La créativité n’est pas un don, c’est un muscle

Parmi toutes les compétences valorisées dans le monde moderne, une semble encore résister à l’emprise de l’intelligence artificielle : la créativité. Elle intrigue, fascine et se révèle pourtant essentielle, dans l’innovation, l’éducation ou la simple résolution de problèmes quotidiens. Mais comment naît-elle, cette étincelle de génie ? Peut-on vraiment l’entraîner ? Et surtout, à quoi tient ce processus si mystérieux qu’on associe souvent à un éclair de génie ?
Le saviez-vous ? Le 21 avril, c’est la Journée mondiale de la créativité et de l’innovation ! Une occasion de mettre en lumière ces esprits qui imaginent des usages inattendus, résolvent des problèmes de manière originale ou apportent un souffle nouveau à des gestes du quotidien. Dans un monde qui valorise la performance, dédier une journée à la pensée divergente, c’est presque un acte militant. Et si on en profitait pour explorer ce qu’il se passe vraiment dans notre cerveau quand on crée ?
Tout d’abord, il est important de rappeler que la créativité n’est pas un don tombé du ciel. Plusieurs études en neurosciences montrent que la créativité repose sur la coordination de trois réseaux cérébraux distincts. Le premier, appelé “réseau du mode par défaut”, s’active lorsque l’esprit est en repos, en pleine rêverie ou en introspection. Il joue un rôle essentiel dans la production d’idées spontanées. Le deuxième, le “réseau de contrôle exécutif”, intervient pour organiser, filtrer et structurer ces idées. Enfin, le troisième, le “réseau de saillance”, jouerait les sentinelles, dirigeant l’attention vers les informations jugées les plus pertinentes. Ensemble, ces réseaux permettent de transformer une intuition en idée créative structurée.

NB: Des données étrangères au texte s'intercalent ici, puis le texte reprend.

Definition OnResponse_WaitForResponse (s : nat) (header : APDUResponseHeader) (objects : RSlice) : MM TaskState :=
  let control_ := control (response_header header) in
  c ← the_session s;
  if negb (SEQ control_ =? solSeq c) then mret WAIT_FOR_RESPONSE
  else
    _ ← update_session s (set_responseTimer false);
    _ ← update_session s (fun c => set_solSeq (AppSeqNum_Next (solSeq c)) c);
    now ← ExecutorGetTime;
    match activeTask c with
    | Some i =>
        result ← IMasterTask.OnResponse i header objects now;
        _ ← (if CON control_ then QueueConfirm s (APDUHeader.SolicitedConfirm (SEQ control_)) else mret tt);
        match result with
        | OK_CONTINUE => _ ← StartResponseTimer s; mret WAIT_FOR_RESPONSE
        | OK_REPEAT => StartTask_TaskReady s
        | _ => _ ← CompleteActiveTask s; mret IDLE
        end
    | None => undefined
    end.

Definition OnResponseTimeout_WaitForResponse (s : nat) : MM TaskState :=
  now ← ExecutorGetTime;
  c ← the_session s;
  match activeTask c with
  | Some i =>
      _ ← IMasterTask.OnResponseTimeout i now;
      _ ← update_session s (fun c => set_solSeq (AppSeqNum_Next (solSeq c)) c);
      _ ← CompleteActiveTask s;
      mret IDLE
  | None => undefined
  end.

(** *** State tables *)

Definition OnTransmitComplete (s : nat) : MM TaskState :=
  c ← the_session s;
  match tstate c with
  | TASK_READY => ResumeActiveTask s
  | _ => mret (tstate c)
  end.

Definition OnResponseEvent (s : nat) (header : APDUResponseHeader) (objects : RSlice) : MM TaskState :=
  c ← the_session s;
  match tstate c with
  | WAIT_FOR_RESPONSE => OnResponse_WaitForResponse s header objects
  | _ => mret (tstate c)
  end.

Definition OnResponseTimeoutEvent (s : nat) : MM TaskState :=
  c ← the_session s;
  match tstate c with
  | WAIT_FOR_RESPONSE => OnResponseTimeout_WaitForResponse s
  | _ => mret (tstate c)
  end.

Definition ProcessResponse (s : nat) (header : APDUResponseHeader) (objects : RSlice) : MM unit :=
  _ ← assign_tstate s (OnResponseEvent s header objects);
  ProcessIIN s (IIN header).

Definition ProcessAPDU (s : nat) (header : APDUResponseHeader) (objects : RSlice) : MM unit :=
  match function (response_header header) with
  | UNSOLICITED_RESPONSE => ProcessUnsolicitedResponse s header objects
  | RESPONSE => ProcessResponse s header objects
  | _ => mret tt
  end.

(** *** IUpperLayer and the timer *)

Definition OnLowerLayerUp (s : nat) : MM bool :=
  c ← the_session s;
  if isOnline c then mret false
  else
    _ ← update_session s (set_isOnline true);
    _ ← MasterTasks.Initialize s;
    _ ← tell_outside s OnOpen;
    mret true.

Definition OnLowerLayerDown (s : nat) : MM bool :=
  c ← the_session s;
  if negb (isOnline c) then mret false
  else
    _ ← update_session s (fun c => mkMContext (addresses c) (params c) false false 0 0 None false (mtasks c) (confirmQueue c) (txBuffer c) IDLE);
    _ ← MasterSchedulerBackend.SetRunnerOffline s;
    _ ← tell_outside s OnClose;
    mret true.

(** [address] and [payload] are the message. *)
Definition OnReceive (s : nat) (address : Addresses) (payload : RSlice) : MM bool :=
  c ← the_session s;
  if negb (isOnline c) then mret false
  else if negb (destination address =? source (addresses c)) then mret false
  else if negb (source address =? destination (addresses c)) then mret false
  else
    match ParseResponse payload with
    | Some (header, objects) => _ ← ProcessAPDU s header objects; mret true
    | None => mret true
    end.

Definition OnTxReady (s : nat) : MM bool :=
  c ← the_session s;
  if negb (isOnline c) || negb (isSending c) then mret false
  else
    _ ← update_session s (set_isSending false);
    _ ← assign_tstate s (OnTransmitComplete s);
    _ ← CheckConfirmTransmit s;
    mret true.

Definition OnResponseTimeout (s : nat) : MM unit :=
  c ← the_session s;
  if isOnline c then assign_tstate s (OnResponseTimeoutEvent s) else mret tt.

(** *** New tasks *)

Definition ScheduleRecurringPollTask (s : nat) (task : nat) : MM unit :=
  _ ← MasterTasks.BindTask s task;
  c ← the_session s;
  if isOnline c then MasterSchedulerBackend.Add task s else mret tt.

Definition ScheduleAdhocTask (s : nat) (task : nat) : MM unit :=
  c ← the_session s;
  if isOnline c then MasterSchedulerBackend.Add task s
  else
    now ← ExecutorGetTime;
    IMasterTask.OnLowerLayerClose task now.

(** [executor->GetTime().Add(params.taskStartTimeout)] *)
Definition start_timeout (s : nat) : MM Z :=
  c ← the_session s;
  now ← ExecutorGetTime;
  lift (MonotonicTimestamp.Add now (taskStartTimeout (params c))).

(** A task for a single execution. *)
Definition schedule_single (s : nat) (k : TaskKind) (config : TaskConfig) : MM unit :=
  timeout ← start_timeout s;
  task ← new_task (mkTask k s config (TaskBehavior.SingleExecutionNoRetry timeout));
  ScheduleAdhocTask s task.

Definition DirectOperate (s : nat) (commands : CommandSet) (callback : Z) (config : TaskConfig) : MM unit :=
  c ← the_session s;
  schedule_single s (CommandTask [DIRECT_OPERATE] callback commands (controlQualifierMode (params c))) config.

Definition SelectAndOperate (s : nat) (commands : CommandSet) (callback : Z) (config : TaskConfig) : MM unit :=
  c ← the_session s;
  schedule_single s (CommandTask [SELECT; OPERATE] callback commands (controlQualifierMode (params c))) config.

Cette architecture complexe a été confirmée par des travaux utilisant l’imagerie cérébrale fonctionnelle, qui ont permis d’observer l’activation simultanée de ces réseaux lors d’activités créatives. Des chercheurs de l’université de Santé de l’Utah ont utilisé des techniques avancées d’imagerie cérébrale (IRM fonctionnelle) sur des participants engagés dans des tâches créatives, comme la génération d’idées nouvelles. Dans une étude publiée dans la revue Brain en 2024, ils expliquent avoir observé que l’activation conjointe et la coordination entre le réseau du mode par défaut et le réseau de contrôle exécutif sont essentielles pour produire des réponses créatives. La preuve que la créativité n’est pas localisée dans une seule et même région du cerveau.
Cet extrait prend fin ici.